Dr. Shahruz is correct in asserting that exact cancellation of frictional terms is not possible. However, nowhere in our paper do we claim exact cancellation, nor does our method require exact cancellation of the friction effects. In fact, a large section of our paper is devoted to experimentally examining the effects of inaccuracies in the implementation of our technique. Therefore, we are alarmed that he has come to such a conclusion and that this journal would publish such an erroneous statement.

Our paper shows that partially canceling the friction effects will lead to an improvement in performance over standard input shaping techniques. More specifically, consider the system model given in our paper (1):
$mẍ+(b+KD)ẋ+KPx=KDu̇+KPu−sign(ẋ)μkN$
1
Under the conditions stated in Sec. 3.3 of our paper, this equation can be simplified:
$mẍ+(b+KD)ẋ+KPx=KPu−sign(ẋ)μkN$
2
Equation 2 implies that friction can be viewed as a disturbance force with a constant magnitude. Standard input shapers are not designed to compensate for such disturbances. Therefore, if a standard input-shaped step command was used as the input $u$, then the system would not settle at the desired final setpoint and there might be some residual vibration.
Now consider using the friction-compensated command1 given in our paper:
$u=μ¯KN¯KPsign(ẋ)+v$
3
where $μ¯KN¯$ are estimates of the coefficient of kinetic friction and normal force. Substituting 3 into 2 yields
$mẍ+(b+KD)ẋ+KPx=KPv−sign(ẋ)(μKN−μ¯KN¯)$
4
Comparing Eqs. 2,4, it is clear that a reasonable estimate of $μ¯KN¯$ will yield a reduction in the magnitude of the friction “disturbance” force. As the magnitude of the term decreases, the response to the shaped command will improve (smaller steady state error and less residual vibration). An exact cancellation of the last term in 4 is not necessary for this improved performance.

Contrary to the comments of Dr. Shahruz, this type of feed-forward friction cancellation strategy is fairly common, although applying it to input shaping is a new idea.
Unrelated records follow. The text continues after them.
Lemma parse_row_version_key rk x :
  x < u64_modulus → valid_utf8 rk = true → parse_row_key (row_version_key rk x) = Some (rk, x).
Proof.
  intros Hx Hu. unfold parse_row_key. rewrite length_row_version_key.
  destruct (Nat.ltb_spec (String.length rk + 9) 9); [lia|].
  rewrite (xid_of_key rk x Hx).
  rewrite row_version_key_shape, but_tail_app by apply length_be.
  unfold ends_with_sep. rewrite tail_bytes_app, but_tail_app by done. simpl. by rewrite Hu.
Qed.

Lemma db_rows_cf_name_inj a b : db_rows_cf_name a = db_rows_cf_name b → a = b.
Proof. intros E. by apply app_inj_length in E as [_ ->]. Qed.

Lemma row_family_not_system name : db_rows_cf_name name ∉ system_families.
Proof.
  unfold system_families. rewrite !elem_of_cons, elem_of_nil. by intros [|[|[|[|[|[]]]]]].
Qed.

(** ** The families hold the versions of the specification *)

Section Rows.
Context {DB : Type} {KS : KvStore DB} {KL : KvLaws DB} {HK : HealthyKv DB}.
Context {SJ : SerdeJson} {SL : SerdeLaws}.
Implicit Types (e : Engine DB).

Definition db_versions (s : Spec) (name : string) : row_versions := default ∅ (versions s !! name).

Definition rows_rel (m : families) (s : Spec) : Prop :=
  ∀ name key v, entry m (db_rows_cf_name name) key = Some v ↔
    ∃ rk x data, key = row_version_key rk x ∧ db_versions s name !! (rk, x) = Some data ∧
                 v = row_value data.

Definition versions_ok (s : Spec) : Prop :=
  ∀ name rk x data, db_versions s name !! (rk, x) = Some data →
    x < u64_modulus ∧ valid_utf8 rk = true.

Definition op_family (o : batch_op) : string := match o with Put cf _ _ | Delete cf _ => cf end.

Lemma batch_family b m cf :
  Forall (fun o => op_family o ≠ cf) b → fold_left apply_op b m !! cf = m !! cf.
Proof.
  intros Hb. revert m. induction Hb as [|o b Ho Hb IH]; intros m; simpl; [done|].
  rewrite IH. destruct o; simpl in Ho; unfold apply_op; by rewrite lookup_alter_ne.
Qed.

Lemma system_batch b m name key :
  Forall (fun o => op_family o ∈ system_families) b →
  entry (fold_left apply_op b m) (db_rows_cf_name name) key = entry m (db_rows_cf_name name) key.
Proof.
  intros Hb. unfold entry. rewrite batch_family; [done|]. eapply Forall_impl; [exact Hb|].
  simpl. intros o Ho E. apply (row_family_not_system name). by rewrite <-E.
Qed.

Lemma written b sync (d d' : DB) :
  write_opt b sync d = Some d' → contents d' = fold_left apply_op b (contents d).
Proof. intros (Hh & _ & _)%write_law. unfold contents. by rewrite Hh, replay_snoc. Qed.
(* ===== verification/Tokenizer.v ===== *)
(** * The SQL tokenizer
      ([crates/voltnuerongrid-sql/src/tokenizer.rs])

    A [Vec<char>] is a list of code points.  [char::is_alphabetic] and
    [is_alphanumeric] on non-ASCII characters are tables of the standard library
    that are not spelled out here: they come from the class [UnicodeTables],
    with their documented values on ASCII and the documented inclusion of one in
    the other. *)

From S2P Require Import Prelude Str.
From Stdlib Require Import Ascii.
Local Open Scope string_scope.
Local Open Scope list_scope.
Local Open Scope N_scope.

Module Tokenizer.

Abbreviation text := (list N).

(** An ASCII literal as code points. *)
Fixpoint chars (s : string) : text :=
  match s with EmptyString => [] | String c s' => N_of_ascii c :: chars s' end.

Definition in_range (lo hi c : N) : bool := (lo <=? c) && (c <=? hi).

Definition is_ascii_digit (c : N) : bool := in_range 48 57 c.
Definition is_ascii_alphabetic (c : N) : bool := in_range 65 90 c || in_range 97 122 c.
Definition is_ascii_whitespace (c : N) : bool := existsb (N.eqb c) [32; 9; 10; 12; 13].

Class UnicodeTables := {
  is_alphabetic : N -> bool;
  is_alphanumeric : N -> bool;
  is_alphabetic_ascii : ∀ c, c < 128 → is_alphabetic c = is_ascii_alphabetic c;
  is_alphanumeric_ascii : ∀ c, c < 128 →
    is_alphanumeric c = is_ascii_alphabetic c || is_ascii_digit c;
  is_alphanumeric_alphabetic : ∀ c, is_alphabetic c = true → is_alphanumeric c = true;
}.

Inductive Token :=
| Keyword (k : text)
| Identifier (i : text)
| Number (n : text)
| StringLiteral (s : text)
| Symbol (s : text)
| Whitespace
| LineComment (c : text)
| BlockComment (c : text)
| Unknown (u : text).
(* ===== verification/SqlParseProps.v ===== *)
(** * Properties of the statement extractors

    The canonical INSERT written to the statement log is read back as the row it
    was made from, and the three kinds of statement address a row by the same
    key. *)

From S2P Require Import Prelude Str Decimal Tokenizer Ast SqlParse.
From Stdlib Require Import Ascii.
Local Open Scope string_scope.
Local Open Scope list_scope.
Local Open Scope N_scope.

Import Tokenizer Ast SqlParse.

Section Printing.
Context {UT : UnicodeTables}.

(** ** Reading printed text *)

(** A word of the tokenizer. *)
Definition plain_word (w : text) : Prop :=
  match w with c :: _ => starts_word c = true | [] => False end ∧
  Forall (fun c => word_char c = true) w.

Definition word_token (w : text) : Token :=
  let upper := to_ascii_uppercase w in if is_keyword upper then Keyword upper else Identifier w.

(** [rest] does not continue a word. *)
Definition ends_word (rest : text) : Prop :=
  match rest with c :: _ => word_char c = false | [] => True end.

Lemma starts_word_plain c :
  starts_word c = true →
  is_ascii_whitespace c = false ∧ is_ascii_digit c = false ∧
  (c =? 45) = false ∧ (c =? 47) = false ∧ (c =? 39) = false ∧ (c =? 34) = false ∧
  (c =? 96) = false ∧ (c =? 46) = false.
Proof.
  intros H.
  assert (Hc : 65 <= c ∧ c <> 96).
  { unfold starts_word in H. destruct (N.ltb_spec c 128) as [Hlt|]; [|lia].
    rewrite is_alphabetic_ascii in H by done. unfold is_ascii_alphabetic, in_range in H.
    destruct (N.leb_spec 65 c); [|destruct (N.leb_spec 97 c), (N.eqb_spec c 95); simpl in *; (lia || done)].
    split; [done|]. intros ->. done. }
  unfold is_ascii_whitespace, is_ascii_digit, in_range. cbn [existsb].
  repeat match goal with |- context [N.eqb c ?n] => destruct (N.eqb_spec c n); [lia|] end.
  destruct (N.leb_spec c 57); [lia|]. by rewrite andb_false_r.
Qed.
(* ===== verification/Auth.v ===== *)
(** * Privileges, the security configuration and key resolution
      ([crates/voltnuerongrid-auth/src/lib.rs])

    The privilege matrix and its scope patterns; the security configuration, its
    validation and its properties format; the KMS providers and the resolution of
    the key reference through the primary and failover variables.  [serde_json] and
    [serde_yaml] are parameters, and so is the command line that checks a cloud
    key. *)

From S2P Require Import Prelude Str Decimal Wal SqlKind.
Local Open Scope string_scope.
Local Open Scope list_scope.
Local Open Scope N_scope.
Local Open Scope vng_scope.

Module Auth.
Import SqlKind.

(** ** The privilege matrix *)

Inductive PrivilegeAction := Read | Write | Execute | Manage.

#[export] Instance PrivilegeAction_eq_dec : EqDecision PrivilegeAction.
Proof. solve_decision. Defined.

Record ResourceGrant := mkGrant {
  resource : string;
  scopes : list string;
  actions : list PrivilegeAction;
}.

(** [s.split('/').filter(|segment| !segment.is_empty())] *)
Definition segments (s : string) : list string :=
  List.filter (fun x => negb (String.eqb x "")) (Str.split "/" s).

(** A placeholder such as [{tenant}]. *)
Definition placeholder (seg : string) : bool := Str.starts_with "{" seg && Str.ends_with "}" seg.

(** The [while] loop and what follows it: the first star grants the rest; the
    loop leaves the suffixes of both lists from [index]. *)
Fixpoint segments_match (allowed requested : list string) : bool :=
  match allowed with
  | [] => match requested with [] => true | _ :: _ => false end
  | a :: allowed' =>
      match requested with
      | [] => match allowed' with [] => String.eqb a "*" | _ :: _ => false end
      | r :: requested' =>
          if String.eqb a "*" then true
          else if placeholder a then
            if String.eqb r "" then false else segments_match allowed' requested'
          else if eq_ignore_ascii_case a r then segments_match allowed' requested'
          else false
      end
  end.

Definition scope_matches (allowed_scope requested_scope : string) : bool :=
  let allowed_scope := Str.trim allowed_scope in
  let requested_scope := Str.trim requested_scope in
  if String.eqb allowed_scope "*" then true
  else segments_match (segments allowed_scope) (segments requested_scope).

Definition grant_allows (g : ResourceGrant) (res scope : string) (action : PrivilegeAction) : bool :=
  eq_ignore_ascii_case (resource g) res && bool_decide (action ∈ actions g) &&
  existsb (fun allowed => scope_matches allowed scope) (scopes g).

Record RbacPrivilegeMatrix := mkMatrix { grants_by_role : gmap string (list ResourceGrant) }.

Definition new : RbacPrivilegeMatrix := mkMatrix ∅.

Definition role_key (role : string) : string := to_ascii_lowercase (Str.trim role).

Definition grants_for_role (role : string) (m : RbacPrivilegeMatrix) : list ResourceGrant :=
  default [] (grants_by_role m !! role_key role).

Definition grant_role (role : string) (g : ResourceGrant) (m : RbacPrivilegeMatrix) : RbacPrivilegeMatrix :=
  mkMatrix (<[role_key role := default [] (grants_by_role m !! role_key role) ++ [g]]> (grants_by_role m)).

Definition allows (role res scope : string) (action : PrivilegeAction) (m : RbacPrivilegeMatrix) : bool :=
  existsb (fun g => grant_allows g res scope action) (grants_for_role role m).

(** ** The security configuration *)

Record SecurityConfigContract := mkConfig {
  admin_api_key_env : string;
  admin_header_name : string;
  tls_required : bool;
  mtls_required : bool;
  encryption_at_rest_required : bool;
  kms_key_ref_env : string;
  kms_failover_key_ref_envs : list string;
  allowed_operator_roles : list string;
  token_ttl_seconds : N;
}.

(** The loop over the failover variables; [seen] maps the lower-case name to the
    name as it was given. *)
Fixpoint check_failover (envs : list string) (seen : gmap string string) : result unit string :=
  match envs with
  | [] => Ok tt
  | env :: envs' =>
      let trimmed := Str.trim env in
      let normalized := to_ascii_lowercase trimmed in
      if String.eqb normalized "" then Err "kms failover env names must not be empty"
      else match seen !! normalized with
           | Some previous =>
               Err ("kms failover env names must be unique; duplicate detected for " +:+ previous)
           | None => check_failover envs' (<[normalized := trimmed]> seen)
           end
  end.

Definition is_blank (s : string) : bool := String.eqb (Str.trim s) "".

Definition validate (c : SecurityConfigContract) : result unit string :=
  if is_blank (admin_api_key_env c) then Err "admin_api_key_env must not be empty"
  else if is_blank (admin_header_name c) || negb (Str.starts_with "x-" (admin_header_name c))
  then Err "admin_header_name must start with 'x-'"
  else if mtls_required c && negb (tls_required c)
  then Err "mtls_required=true requires tls_required=true"
  else if encryption_at_rest_required c && is_blank (kms_key_ref_env c)
  then Err "kms_key_ref_env must not be empty when encryption_at_rest_required=true"
  else
    let primary := Str.trim (kms_key_ref_env c) in
    let primary_normalized := to_ascii_lowercase primary in
    let seen := if String.eqb primary_normalized "" then ∅ else {[primary_normalized := primary]} in
    let? _ := check_failover (kms_failover_key_ref_envs c) seen in
    match allowed_operator_roles c with
    | [] => Err "allowed_operator_roles must not be empty"
    | _ => if token_ttl_seconds c <? 60 then Err "token_ttl_seconds must be >= 60" else Ok tt
    end.

Definition parse_bool (v : string) : result bool string :=
  let v := to_ascii_lowercase (Str.trim v) in
  if String.eqb v "true" then Ok true
  else if String.eqb v "false" then Ok false
  else Err "boolean value must be true or false".

(** The fields read so far from a properties file. *)
Record Partial := mkPartial {
  p_admin_api_key_env : option string;
  p_admin_header_name : option string;
  p_tls_required : option bool;
  p_mtls_required : option bool;
  p_encryption_at_rest_required : option bool;
  p_kms_key_ref_env : option string;
  p_kms_failover_key_ref_envs : option (list string);
  p_allowed_operator_roles : option (list string);
  p_token_ttl_seconds : option N;
}.

Definition empty_partial : Partial := mkPartial None None None None None None None None None.

(** [value.split(',').map(str::trim).filter(|v| !v.is_empty())] *)
Definition comma_list (v : string) : list string :=
  List.filter (fun x => negb (String.eqb x "")) (map Str.trim (Str.split "," v)).

Definition set_property (key value : string) (p : Partial) : result Partial string :=
  let '(mkPartial a h t m e k f r l) := p in
  if String.eqb key "security.adminApiKeyEnv" then Ok (mkPartial (Some value) h t m e k f r l)
  else if String.eqb key "security.adminHeaderName" then Ok (mkPartial a (Some value) t m e k f r l)
  else if String.eqb key "security.tlsRequired" then
    let? b := parse_bool value in Ok (mkPartial a h (Some b) m e k f r l)
  else if String.eqb key "security.mtlsRequired" then
    let? b := parse_bool value in Ok (mkPartial a h t (Some b) e k f r l)
  else if String.eqb key "security.encryptionAtRestRequired" then
    let? b := parse_bool value in Ok (mkPartial a h t m (Some b) k f r l)
  else if String.eqb key "security.kmsKeyRefEnv" then Ok (mkPartial a h t m e (Some value) f r l)
  else if String.eqb key "security.kmsFailoverKeyRefEnvs" then
    Ok (mkPartial a h t m e k (Some (comma_list value)) r l)
  else if String.eqb key "security.allowedOperatorRoles" then
    Ok (mkPartial a h t m e k f (Some (comma_list value)) l)
  else if String.eqb key "security.tokenTtlSeconds" then
    match Dec.parse u64_max value with
    | Some n => Ok (mkPartial a h t m e k f r (Some n))
    | None => Err "security.tokenTtlSeconds must be integer"
    end
  else Ok p.

(** One line: blank lines, comments and lines without [=] are passed over. *)
Definition property_line (line : string) (p : Partial) : result Partial string :=
  let trimmed := Str.trim line in
  if String.eqb trimmed "" || Str.starts_with "#" trimmed || Str.starts_with "!" trimmed then Ok p
  else match Str.split_once "=" trimmed with
       | None => Ok p
       | Some (k, v) => set_property (Str.trim k) (Str.trim v) p
       end.

Fixpoint property_lines (ls : list string) (p : Partial) : result Partial string :=
  match ls with
  | [] => Ok p
  | l :: ls' => let? p := property_line l p in property_lines ls' p
  end.

Definition required {A} (o : option A) (name : string) : result A string :=
  match o with Some x => Ok x | None => Err ("missing " +:+ name) end.

Definition from_properties_str (input : string) : result SecurityConfigContract string :=
  let? p := property_lines (Wal.lines (String.length input) input) empty_partial in
  let? a := required (p_admin_api_key_env p) "security.adminApiKeyEnv" in
  let? h := required (p_admin_header_name p) "security.adminHeaderName" in
  let? t := required (p_tls_required p) "security.tlsRequired" in
  let? m := required (p_mtls_required p) "security.mtlsRequired" in
  let? e := required (p_encryption_at_rest_required p) "security.encryptionAtRestRequired" in
  let? k := required (p_kms_key_ref_env p) "security.kmsKeyRefEnv" in
  let? r := required (p_allowed_operator_roles p) "security.allowedOperatorRoles" in
  let? l := required (p_token_ttl_seconds p) "security.tokenTtlSeconds" in
  let c := mkConfig a h t m e k (default [] (p_kms_failover_key_ref_envs p)) r l in
  let? _ := validate c in Ok c.

(** [from_json_str] and [from_yaml_str]: [parse] is the deserialiser. *)
Definition from_parsed (parse : string -> result SecurityConfigContract string) (input : string)
    : result SecurityConfigContract string :=
  let? c := parse input in
  let? _ := validate c in Ok c.

(** ** Key references *)

Record KmsKeyResolution := mkResolution {
  selected_env : string;
  key_ref : string;
  failover_used : bool;
}.

Fixpoint push_candidates (envs candidates : list string) : list string :=
  match envs with
  | [] => candidates
  | env :: envs' =>
      let trimmed := Str.trim env in
      if String.eqb trimmed "" then push_candidates envs' candidates
      else if existsb (fun c => eq_ignore_ascii_case c trimmed) candidates
      then push_candidates envs' candidates
      else push_candidates envs' (candidates ++ [trimmed])
  end.

Definition kms_key_candidates (c : SecurityConfigContract) : list string :=
  push_candidates (kms_failover_key_ref_envs c)
    (if is_blank (kms_key_ref_env c) then [] else [Str.trim (kms_key_ref_env c)]).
Many motion controllers on the marker, such as Siemens, Adept, Newport, Panasonic, etc., include analogous feed-forward friction compensation with their PD and PID feedback control algorithms.
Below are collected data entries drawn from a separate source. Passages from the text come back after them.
(* ===== verification/UserMgmt.v ===== *)
(** * User administration and login
      ([services/voltnuerongridd/src/handlers/user_mgmt.rs], replay in [helpers/boot.rs])

    The handlers that create and delete accounts, open, rotate and revoke sessions,
    each with its access check, and the replay of accounts at boot.  Creation and
    login wait for bcrypt between two locked parts; the parts are definitions of
    their own, so that interleavings can be written down.  The result is [None]
    where the handler panics; a handler reads the clock once. *)

From S2P Require Import Prelude Str Decimal Wal WalProps SqlKind Auth UserStore AccessControl.
Local Open Scope string_scope.
Local Open Scope list_scope.
Local Open Scope N_scope.
Local Open Scope vng_scope.

(** [bcrypt::hash(password, 12)] with the salt it draws, and [bcrypt::verify]. *)
Class Bcrypt := {
  bcrypt_hash : string -> string -> option string;
  bcrypt_verify : string -> string -> bool;
}.

Module UserMgmt.
Import SqlKind Auth UserStore Access.

Record Server (E : Type) := mkServer {
  auth : AuthState;
  users : UserStore;
  signer : SessionSigner;
  wal_engine : E;
}.
Arguments mkServer {E} _ _ _ _.
Arguments auth {E} _.
Arguments users {E} _.
Arguments signer {E} _.
Arguments wal_engine {E} _.

Section Handlers.
Context {E : Type} `{!Wal.DurabilityEngine E} `{!TokenCrypto} `{!HeaderText} `{!Bcrypt} `{!MapOrder SessionEntry}.
(* ===== verification/Execute.v ===== *)
(** * The statement handler ([services/voltnuerongridd/src/handlers/sql.rs],
      [helpers/sql_parse.rs], [helpers/information_schema.rs])

    What [sql_execute] does with the INSERT, UPDATE and DELETE statements of a
    request outside the transaction endpoint.  A single server (or one without
    peers) applies them to the row store at once: rows are checked against the
    table's declared types and constraints, every change is recorded in the undo
    log and the engine, leaves a delta row for incremental views and fires the
    table's triggers.  A leader with peers only logs the statements and proposes
    them to Raft.  A ROLLBACK in the batch applies the undo log, a COMMIT clears
    it.

    As in [Flush], a lock that is taken is free and a panic of the row store is
    [None].  The delivery of trigger events is not modelled: the events are
    recorded. *)

From S2P Require Import Prelude Str SqlKind Mvcc Wal Raft Constraints DdlCatalog Triggers.
From S2P Require Import Tokenizer Ast SqlParse Utf8 AcidTx RaftLoop Select Flush.
From Stdlib Require Import Ascii.
Local Open Scope string_scope.
Local Open Scope list_scope.
Local Open Scope N_scope.
Local Open Scope vng_scope.
Lemma exec_server_ready :
  replica_store (rows (store exec_server)) ∧ RowStore.next_xid (rows (store exec_server)) < u64_max - 1 ∧
  persists_rows (wal (store exec_server)) = false.
Proof. split; [apply seeded_replica|]. split; [done|done]. Qed.



Lemma seeded_view :
  view seeded = {[ "shop.users:2" := row [("id", "2"); ("name", "Bob"); ("city", "Rome")] ]}.
Proof. apply (bool_decide_unpack _). vm_compute. exact I. Qed.

Lemma exec_server_counts : counts_exact exec_server.
Proof.
  intros t _. change (view (rows (store exec_server))) with (view seeded). rewrite seeded_view.
  unfold singletonM, map_singleton. rewrite rows_in_insert.
  change (table_of "shop.users:2") with (Some "shop.users"). cbn [table_stats exec_server].
  destruct (decide (t = "shop.users")) as [->|Hne].
  - rewrite decide_True by done. vm_compute. reflexivity.
  - rewrite lookup_singleton_ne, decide_False by (done || intros [[= ?] _]; congruence). done.
Qed.


(** A value that an UPDATE gives to a key is not recorded: an INSERT of the same
    value is accepted, and two rows share it. *)
Lemma updated_key_inserted_again :
  outcome (run "shop" [new_user; "UPDATE users SET email = 'c@d' WHERE id = '1'";
                       "INSERT INTO users (id, email) VALUES (5, 'c@d')"] exec_server) []
  = Some (Ok tt, []).
Proof. vm_compute. reflexivity. Qed.

(** A deleted row's key is not given back: the row cannot be inserted again. *)
Lemma deleted_key_stays_taken :
  outcome (run "shop" [new_user; "DELETE FROM users WHERE id = '1'"; new_user] exec_server) ["shop.users:1"]
  = Some (Err (Violated (Constraints.UniqueDuplicate "email" "a@b")), [None]).
Proof. vm_compute. reflexivity. Qed.

(** A DELETE by a condition on the default database reaches the rows of every
    database, and of tables whose name ends in the one given. *)
Lemma bulk_delete_crosses_databases :
  outcome (run "" ["DELETE FROM ers WHERE city = 'Rome'"] exec_server) ["shop.users:2"] = Some (Ok tt, [None]).
Proof. vm_compute. reflexivity. Qed.

(** An UPDATE of a row that does not exist creates it, uncounted. *)
Lemma update_creates_uncounted_row :
  (fun r => (table_stats r.2 !! "shop.users", rows_in "shop.users" (view (rows (store r.2)))))
    <$> run "shop" ["UPDATE users SET age = '4' WHERE id = '7'"] exec_server = Some (Some 1, 2%Z).
Proof. vm_compute. reflexivity. Qed.

(** The delta row of a rolled back INSERT stays, for an incremental view to apply. *)
Lemma rolled_back_insert_leaves_delta :
  (fun s => (RowStore.read_latest "shop.users:1" (rows s),
             bool_decide (is_Some (RowStore.read_latest "__delta:users:users:1" (rows s)))))
    <$> (run "shop" [new_user] exec_server ≫= fun r => rollback_undo (store r.2)) = Some (None, true).
Proof. vm_compute. reflexivity. Qed.

(** A leader with peers proposes a row that violates a declared type and a key; a
    server without peers rejects it. *)
Lemma leader_skips_checks :
  let bad := ["INSERT INTO users (id, age) VALUES ('', 'old')"] in
  let leader := Raft.become_leader (Raft.become_candidate (Raft.new "n1")) in
  (fun r => r.1.1) <$> execute_writes (F := nat) declared "shop" bad 2 leader exec_server = Some (Proposed 1) ∧
  (fun r => r.1.1) <$> execute_writes (F := nat) declared "shop" bad 0 leader exec_server
  = Some (Rejected (TypeError "column 'age': value 'old' is not a valid INT")).
Proof. vm_compute. done. Qed.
As for the issue of robustness, the great robustness properties of input shaping are well known and have appeared in hundreds of papers. We refer the reader to only a small fraction of these papers here (2,3,4,5,6,7,8,9,10,11). This robustness is the primary reason input shaping is installed on literally millions of machines worldwide ranging from massive cranes to small piezo actuators. In fact, input shaping can be made arbitrarily robust to modeling errors in natural frequency and damping ratio (10). It is simply a question of trading off the robustness with the rise time. Unfortunately, a method for making the technique arbitrarily robust to errors in the kinetic coefficient of friction has not been developed. This is an admitted limitation of our approach. However, even with a poorly estimated coefficient, our technique will improve performance over standard input shaping. Furthermore, our control system contains a feedback controller that adds robustness in terms of final positioning accuracy and disturbance rejection.

The input shaping method proposed in our paper was not designed to be extremely robust to modeling errors. Our main focus was on compensating for the frictional effects, not generating highly robust commands. However, it is possible to combine our friction-compensation scheme with more robust input shaping approaches (11). Robustness information for the technique under discussion was presented primarily in Figs. 14 and 15. These figures show the results from hundreds of experiments that were performed while varying the impulse amplitudes and times in the input shaper. This directly negates issue (2), item (iii) raised by Dr. Shahruz. In addition, because the impulse times are derived from the system frequency and the impulse amplitudes are derived from the system damping ratio and kinetic friction, these results also address issues (2), item (i) and (2), item (ii).

In conclusion: (1) our method does not require exact cancellation of the nonlinear friction term, and (2) the results from many experiments well document the robustness properties of our approach.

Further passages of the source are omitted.